Although the individual effects of the three type 2 diabetes risk variants on birthweight are relatively small, combined additive analyses of CDKAL1, HHEX and ADCY5 showed a mean birthweight reduction of 110 g for carriers of five or six risk alleles compared with carriers of zero or one risk alleles. This magnitude can be compared with the impact of mothers smoking four additional cigarettes per day during third trimester of pregnancy [47].

The combined analysis of all 25 type 2 diabetes risk variants showed that individuals belonging to the high-risk group weighed marginally less than individuals belonging to the low-risk group. No significant effect was observed when excluding HHEX-IDE, CDKAL1 and ADCY5 from the analysis. This indicates that no strong general effect on birthweight can be ascribed to these 25 risk alleles. Together with the single variant analyses, the results from the combined analyses suggest that for some of the variants insulin deficiency and/or resistance may only be present later in life, while for others the defect may already be noticeable in pre-natal life. However, concordance between maternal and fetal genotypes may potentially offset the impact of fetal risk alleles, because mothers of newborns with a high number of risk alleles are likely to have a high number of risk alleles themselves, making them more susceptible to hyperglycaemia during pregnancy. Interestingly, none of the variants associated with insulin resistance seem to be associated with low birthweight. The 25 type 2 diabetes variants examined in the present study explain only ∼2% of the total variation in birthweight. The heritability of birthweight is 38%, as estimated in a Danish population-based twin cohort [48], suggesting that multiple additional genetic variants are likely to be involved. These may include yet undiscovered low-frequency variants overlapping with variants involved in type 2 diabetes pathogenesis, as well as variants with no influence on type 2 diabetes development. Moreover, the heritability estimate also suggests that the variation in birthweight is largely explained by non-genetic factors that may affect the intrauterine environment and thereby fetal growth [4, 48].

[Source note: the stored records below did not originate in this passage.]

Definition cryptoTerms : list string :=
  [ "meme coin"; "memecoin"; "shitcoin"; "crypto pump";
    "pump signal"; "moon mission"; "to the moon"; "diamond hands";
    "paper hands"; "hodl"; "degen"; "ape in"; "rugpull" ].

Definition trendingHashtags : list string :=
  [ "#memecoin"; "#memecoinseason"; "#altseason"; "#cryptopump";
    "#100x"; "#moonshot"; "#defi"; "#degen"; "#crypto" ].

(** [x?.f] *)
Definition chain {A B : Type} (x : option A) (f : A -> option B) : option B :=
  match x with
  | Some a => f a
  | None => None
  end.

(** [Array.from(new Map(items.map(x => [id(x), x])).values())]: a [Map]
    keeps a key at the place of its first insertion and the value of its
    last. *)
Definition setAll {A : Type} (id : A -> string) (items : list A)
  : list (string * A) :=
  fold_left (fun m x => upsert (id x) x m) items [].

Definition uniqueById {A : Type} (id : A -> string) (items : list A) : list A :=
  map snd (setAll id items).

(** The double quote character of the query templates. *)
Definition dquote : string := String (Ascii.ascii_of_nat 34) EmptyString.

To strengthen the analyses, we have in the present study of Inter99 participants adjusted the analyses for sex, maternal diabetes status and parity, since these variables all affect birthweight in this population (personal communication, K. Pilgaard, Steno Diabetes Center, Gentofte, Denmark). Maternal diabetes status is related to genotype and offspring birthweight, and is therefore considered a confounding factor. In this study parental diabetes status was assessed through a questionnaire and age of onset was not reported, which is a limitation. However, higher birthweight in newborns whose mothers develop diabetes at some point in adult life has been reported [49]. This observation is probably explained by maternal hyperglycaemia during pregnancy, masking genetic effects working in the opposite direction and making it important to adjust for this confounder. However, adjusting for maternal diabetes status assessed several years after the pregnancy may not sufficiently account for the total effect of gestational hyperglycaemia, so we may have underestimated the effect of type 2 diabetes gene variants on birthweight in this study.

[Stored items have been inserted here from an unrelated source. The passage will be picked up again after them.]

Lemma merge_content_keys (c : content) (d : row) :
  PyDict.keys (merge_content c d)
  = PyDict.keys d ++ filter (fun k => k ∉ PyDict.keys d) (written_columns c).
Proof.
  assert (H12 : Title <> Body_HTML) by (by vm_compute).
  assert (H13 : Title <> Metafield_subheading) by (by vm_compute).
  assert (H23 : Body_HTML <> Metafield_subheading) by (by vm_compute).
  unfold merge_content, written_columns.
  destruct (truthy (title c)), (truthy (description c)), (truthy (subheading c));
    cbn [app]; rewrite ?keys_set; rewrite ?filter_cons, ?filter_nil;
    repeat (case_decide; rewrite ?keys_set, ?elem_of_app, ?list_elem_of_singleton in *;
            cbn [app]);
    rewrite ?app_nil_r, <- ?app_assoc; try done; exfalso; intuition congruence.
Qed.

End MergerCounts.


Lemma three_categories_allocated : categories_allocated three_categories.
Proof. repeat constructor. Qed.


(** X8: a category after the first whose handle has an entry in the
    content map gets the source title as its title when that title is not
    empty, the body template of the four source fields as its body HTML
    when the description is not empty, and the source sub-heading as its
    sub-heading metafield when that is not empty. *)
Theorem merger_writes_content (s : Script.state) (i : nat) (l : Script.loc)
    (d : row) (c : Script.content) :
  categories_allocated s ->
  0 < i ->
  Script.shopify_categories s !! i = Some l ->
  Script.store s !! l = Some d ->
  Script.content_map s !! PyDict.get_default Script.Handle [] d = Some c ->
  exists s' copy d',
    Script.update_shopify_categories s = (inr tt, s')
    /\ Script.updated_categories s' !! i = Some copy
    /\ Script.store s' !! copy = Some d'
    /\ (Script.title c <> [] -> PyDict.get Script.Title d' = Some (Script.title c))
    /\ (Script.description c <> [] ->
          PyDict.get Script.Body_HTML d'
          = Some (create_html_content (Script.title c) (Script.subheading c)
                    (Script.description c) (Script.content_under_listing c)))
    /\ (Script.subheading c <> [] ->
          PyDict.get Script.Metafield_subheading d' = Some (Script.subheading c)).
Proof.
  intros Hv Hi Hl Hd Hc.
  destruct (update_shopify_categories_run s Hv)
    as (s' & Hrun & _ & _ & _ & Hupd & _ & Hmerged).
  specialize (Hmerged i l Hl). rewrite Hd in Hmerged. cbn [default] in Hmerged.
  unfold id in Hmerged.
  unfold merged_row in Hmerged. rewrite bool_decide_eq_false_2 in Hmerged by lia.
  rewrite Hc in Hmerged.
  exists s', (length (Script.store s) + i), (merge_content c d).
  split; [exact Hrun|]. split.
  { rewrite Hupd. apply lookup_seq. split; [done|]. by eapply lookup_lt_Some. }
  split; [exact Hmerged|].
  assert (H12 : Script.Title <> Script.Body_HTML) by (by vm_compute).
  assert (H13 : Script.Title <> Script.Metafield_subheading) by (by vm_compute).
  assert (H23 : Script.Body_HTML <> Script.Metafield_subheading) by (by vm_compute).
  split; [|split]; intros Hne; rewrite merge_content_get.
  - rewrite (bool_decide_eq_false_2 (_ = Script.Metafield_subheading)) by done.
    rewrite (bool_decide_eq_false_2 (_ = Script.Body_HTML)) by done.
    rewrite !andb_false_r. rewrite bool_decide_eq_true_2 by done.
    by destruct (Script.title c).
  - rewrite (bool_decide_eq_false_2 (_ = Script.Metafield_subheading)) by done.
    rewrite !andb_false_r. rewrite bool_decide_eq_true_2 by done.
    by destruct (Script.description c).
  - rewrite bool_decide_eq_true_2 by done. by destruct (Script.subheading c).
Qed.

Lemma merger_writes_content_witness :
  exists s' copy d',
    Script.update_shopify_categories three_categories = (inr tt, s')
    /\ Script.updated_categories s' !! 1 = Some copy
    /\ Script.store s' !! copy = Some d'
    /\ PyDict.get Script.Title d' = Some (py "Tacori Rings")
    /\ PyDict.get Script.Metafield_subheading d' = Some (py "Since 1969").
Proof.
  destruct (merger_writes_content three_categories 1 1 (tacori_row (py "2")) full_content
              three_categories_allocated)
    as (s' & copy & d' & Hrun & Hcopy & Hd' & Ht & _ & Hs).
  - lia.
  - reflexivity.
  - reflexivity.
  - reflexivity.
  - exists s', copy, d'. split; [exact Hrun|]. split; [exact Hcopy|]. split; [exact Hd'|].
    split; [apply Ht; discriminate|apply Hs; discriminate].
Defined.

(** X9: the merger never removes, renames or reorders a column of a
    category: the columns of the updated dictionary are those of the loaded
    one, in the same order, followed by those of [Title], [Body HTML] and
    the sub-heading metafield that it wrote and that were missing.  The
    first category and the categories without an entry in the content map
    keep exactly their columns. *)
Theorem merger_keeps_columns (s : Script.state) (i : nat) (l : Script.loc) (d : row) :
  categories_allocated s ->
  Script.shopify_categories s !! i = Some l ->
  Script.store s !! l = Some d ->
  exists s' copy d',
    Script.update_shopify_categories s = (inr tt, s')
    /\ Script.updated_categories s' !! i = Some copy
    /\ Script.store s' !! copy = Some d'
    /\ PyDict.keys d'
       = PyDict.keys d
         ++ match Script.content_map s !! PyDict.get_default Script.Handle [] d with
            | Some c =>
                if bool_decide (i = 0) then []
                else filter (fun k => k ∉ PyDict.keys d) (written_columns c)
            | None => []
            end.
Proof.
  intros Hv Hl Hd.
  destruct (update_shopify_categories_run s Hv)
    as (s' & Hrun & _ & _ & _ & Hupd & _ & Hmerged).
  specialize (Hmerged i l Hl). rewrite Hd in Hmerged. cbn [default] in Hmerged.
  unfold id in Hmerged.
  eexists s', (length (Script.store s) + i), _.
  split; [exact Hrun|]. split.
  { rewrite Hupd. apply lookup_seq. split; [done|]. by eapply lookup_lt_Some. }
  split; [exact Hmerged|].
  unfold merged_row.
  destruct (Script.content_map s !! PyDict.get_default Script.Handle [] d) as [c|];
    case_bool_decide; rewrite ?app_nil_r; try done.
  apply merge_content_keys.
Qed.

Lemma merger_keeps_columns_witness :
  exists s' copy d',
    Script.update_shopify_categories three_categories = (inr tt, s')
    /\ Script.updated_categories s' !! 1 = Some copy
    /\ Script.store s' !! copy = Some d'
    /\ PyDict.keys d'
       = [py "ID"; Script.Handle; Script.Title; Script.Body_HTML;
          Script.Metafield_subheading].
Proof.
  destruct (merger_keeps_columns three_categories 1 1 (tacori_row (py "2"))
              three_categories_allocated)
    as (s' & copy & d' & Hrun & Hcopy & Hd' & Hkeys).
  - reflexivity.
  - reflexivity.
  - exists s', copy, d'. split; [exact Hrun|]. split; [exact Hcopy|]. split; [exact Hd'|].
    rewrite Hkeys. reflexivity.
Defined.

(** ** Saving *)

Section Saving.

Import Script.

Lemma with_output_compose (f g : option (list (list str)) -> option (list (list str)))
    (s : state) :
  with_output g (with_output f s) = with_output (fun o => g (f o)) s.
Proof. by destruct s. Qed.

Lemma with_output_same (out : list (list str)) (s : state) :
  output s = Some out -> with_output (fun _ => Some out) s = s.
Proof. destruct s. cbn. by intros ->. Qed.

Lemma dict_to_list_fits (names : list str) (d : row) :
  Csv.dict_to_list names d
  = if fits names d then inr (written_record names d) else inl ValueError.
Proof. reflexivity. Qed.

Another limitation of this study is the lack of exact information regarding gestational age between weeks 37 and 42. However, none of the investigated variants have to our knowledge been associated with gestational age and thus an even genotype distribution can be presumed. In addition, we do not have information on parental genotypes and could not therefore exclude a parental genotype effect.

In conclusion, we report a novel association with decreased birthweight in carriers of the ADCY5 type 2 diabetes risk allele. We also confirm associations with lower birthweight for the HHEX-IDE and CDKAL1 type 2 diabetes risk alleles in large meta-analyses.